Taking a somewhat radical stand, this presentation briefly notes some of the work that the author has been involved in as a defence researcher, project manager, capability group leader, policy wonk and Cabinet Office secondee. Although I often brief, present and am represented as an anthropologist, my contention will be that although our discipline's visibility to recruiters and those devising skill-sets for recruitment has never been higher, the key for any graduate, post-graduate or job-changer will be that of personal differentiation. Anthropology's unique selling point may be that it is a discipline that permits people to 'be themselves' more than many other allegedly professionalised ones (e.g. psychology!). This can, of course, be either a threat or an opportunity depending on the quality of the individual's work. That's a truly meritocratic state of affairs.
From doing fieldwork to working in diverse fields: differing conditions of engagement with the raw material of new anthropological knowledge
Dr Simon Pulman-Jones, Independent researcher
For anthropologists continuing their career as anthropologists outside the academy concepts of 'the field' and 'fieldwork' remain central to their work. Drawing on the author¹s experience of maintaining his identity as a professional anthropologist through a career in business strategy and design, this paper looks at the role of fieldwork outside the academy, from fetishised source of professional authority and differentiation to continuing source of anthropological inspiration.
If spending time in 'the field' is a primary goal of anthropologists, those working outside the academy enjoy abundant, but mixed blessings compared to their academic colleagues. Their work may require them to be frequently in the field for research, but those field experiences may be severely constrained by highly compressed timelines for both planning and execution, and by prescribed and limited objectives. Nonetheless, the cumulative experience of regular work in the field provides many practicing anthropologists with access to and knowledge of areas that are of interest to anthropology, and which might otherwise be difficult to reach.
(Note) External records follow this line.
(* ===== verification/Grep.v ===== *)
(** * grep (grep.c)

    The pattern matcher and the loop over the lines of the input. *)
From S2P Require Import Prelude Bytes Console User Ulib.

Open Scope Z_scope.

Definition DOT : Z := 46.
Definition STAR : Z := 42.
Definition CARET : Z := 94.
Definition DOLLAR : Z := 36.
Definition NEWLINE : Z := 10.

(** [matchstar c re text], given what [matchhere re] answers. *)
Fixpoint matchstar (here : bytes -> bool) (c : Z) (text : bytes) : bool :=
  here text ||
  match text with
  | [] => false
  | t :: text => if (t =? c) || (c =? DOT) then matchstar here c text else false
  end.

Fixpoint matchhere (re : bytes) (text : bytes) : bool :=
  match re with
  | [] => true
  | c :: re1 =>
      let rest (_ : unit) :=
        if (c =? DOLLAR) && match re1 with [] => true | _ => false end then
          match text with [] => true | _ => false end
        else
          match text with
          | [] => false
          | t :: text => if (c =? DOT) || (c =? t) then matchhere re1 text else false
          end in
      match re1 with
      | s :: re2 => if s =? STAR then matchstar (matchhere re2) c text else rest tt
      | [] => rest tt
      end
  end.

(** [do if(matchhere(re, text)) return 1; while( *text++ != 0)] *)
Fixpoint search (re text : bytes) : bool :=
  matchhere re text || match text with [] => false | _ :: text => search re text end.

Definition match_ (re text : bytes) : bool :=
  match re with
  | c :: re' => if c =? CARET then matchhere re' text else search re text
  | [] => search re text
  end.

(** [strchr(p, '\n')] in the buffer from [p] on: the line before it and what
    follows.  A null byte ends the search. *)
Fixpoint next_line (l : bytes) : option (bytes * bytes) :=
  match l with
  | [] => None
  | x :: l =>
      if x =? 0 then None
      else if x =? NEWLINE then Some ([], l)
      else match next_line l with Some (a, b) => Some (x :: a, b) | None => None end
  end.

(** The inner loop; returns the bytes from [p] on when no line is left. *)
Fixpoint grep_lines (fuel : nat) (pattern l : bytes) : prog bytes :=
  match fuel with
  | O => Spin
  | S fuel =>
      match next_line l with
      | None => mret l
      | Some (line, l') =>
          (if match_ pattern line then sys (CWrite 1 (line ++ [NEWLINE])) ;; mret tt else mret tt) ;;
          grep_lines fuel pattern l'
      end
  end.

(** [kept] are the first [m] bytes of the buffer. *)
Fixpoint grep_loop (fuel : nat) (pattern : bytes) (fd : Z) (kept : bytes) : prog unit :=
  match fuel with
  | O => Spin
  | S fuel =>
      r ← sys (CRead fd (1024 - Z.of_nat (length kept) - 1));
      let '(n, b) := r in
      if 0 <? n then
        let data := kept ++ b in
        rest ← grep_lines (length data + 1) pattern data;
        grep_loop fuel pattern fd (if (length rest =? length data)%nat then [] else rest)
      else mret tt
  end.
Definition grep (fuel : nat) (pattern : bytes) (fd : Z) : prog unit := grep_loop fuel pattern fd [].

Definition grep_file (fuel : nat) (pattern name : bytes) : prog unit :=
  fd ← sys (COpen name 0);
  if fd <? 0 then printf 1 "grep: cannot open %s\n" [CStr (Some name)] ;; Exit
  else grep fuel pattern fd ;; sys (CClose fd) ;; mret tt.

Definition main (fuel : nat) (argv : list bytes) : prog unit :=
  match argv with
  | _ :: pattern :: [] => grep fuel pattern 0 ;; Exit
  | _ :: pattern :: names => for_all names (grep_file fuel pattern) ;; Exit
  | _ => printf 2 "usage: grep pattern [file ...]\n" [] ;; Exit
  end.

(** ** What a pattern means

    A pattern is a list of characters, each to be matched once or any number of
    times, the dot matching every character; it may have to end at the end of the
    text.  A star or a dollar elsewhere stands for itself. *)
Definition atom : Type := Z * bool.
Definition fits (c x : Z) : Prop := c = DOT \/ x = c.

Fixpoint parse (re : bytes) : list atom * bool :=
  match re with
  | [] => ([], false)
  | c :: re1 =>
      let one (_ : unit) :=
        if (c =? DOLLAR) && match re1 with [] => true | _ => false end then ([], true)
        else let '(a, e) := parse re1 in ((c, false) :: a, e) in
      match re1 with
      | s :: re2 => if s =? STAR then let '(a, e) := parse re2 in ((c, true) :: a, e) else one tt
      | [] => one tt
      end
  end.

Inductive lang : list atom -> bytes -> Prop :=
| lang_nil : lang [] []
| lang_once c x l u : fits c x -> lang l u -> lang ((c, false) :: l) (x :: u)
| lang_many c l v u : Forall (fits c) v -> lang l u -> lang ((c, true) :: l) (v ++ u).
For anthropologists working outside the academy concepts of 'the field' and 'fieldwork' are frequently at the core of their own attempts, and those of others, to define and control the work that they do, and the authority and agency of the contributions that they can make. Many anthropologists are now employed not for local area expertise gained during doctoral fieldwork, as might be the case in development anthropology, but for the forensic and explanatory potential of anthropological methods and knowledge themselves. Consequently many anthropologists working outside the academy are as engaged in thinking about the nature of anthropological evidence and the status of anthropological knowledge, as their academic colleagues, albeit in very different circumstances and to different ends.
This paper will consider the different conditions from which anthropologists working outside the academy engage with both the practical realities and the conceptual significance of 'the field' and 'fieldwork', and will argue that the discipline should embrace the field experience of those working outside as well as inside the academy.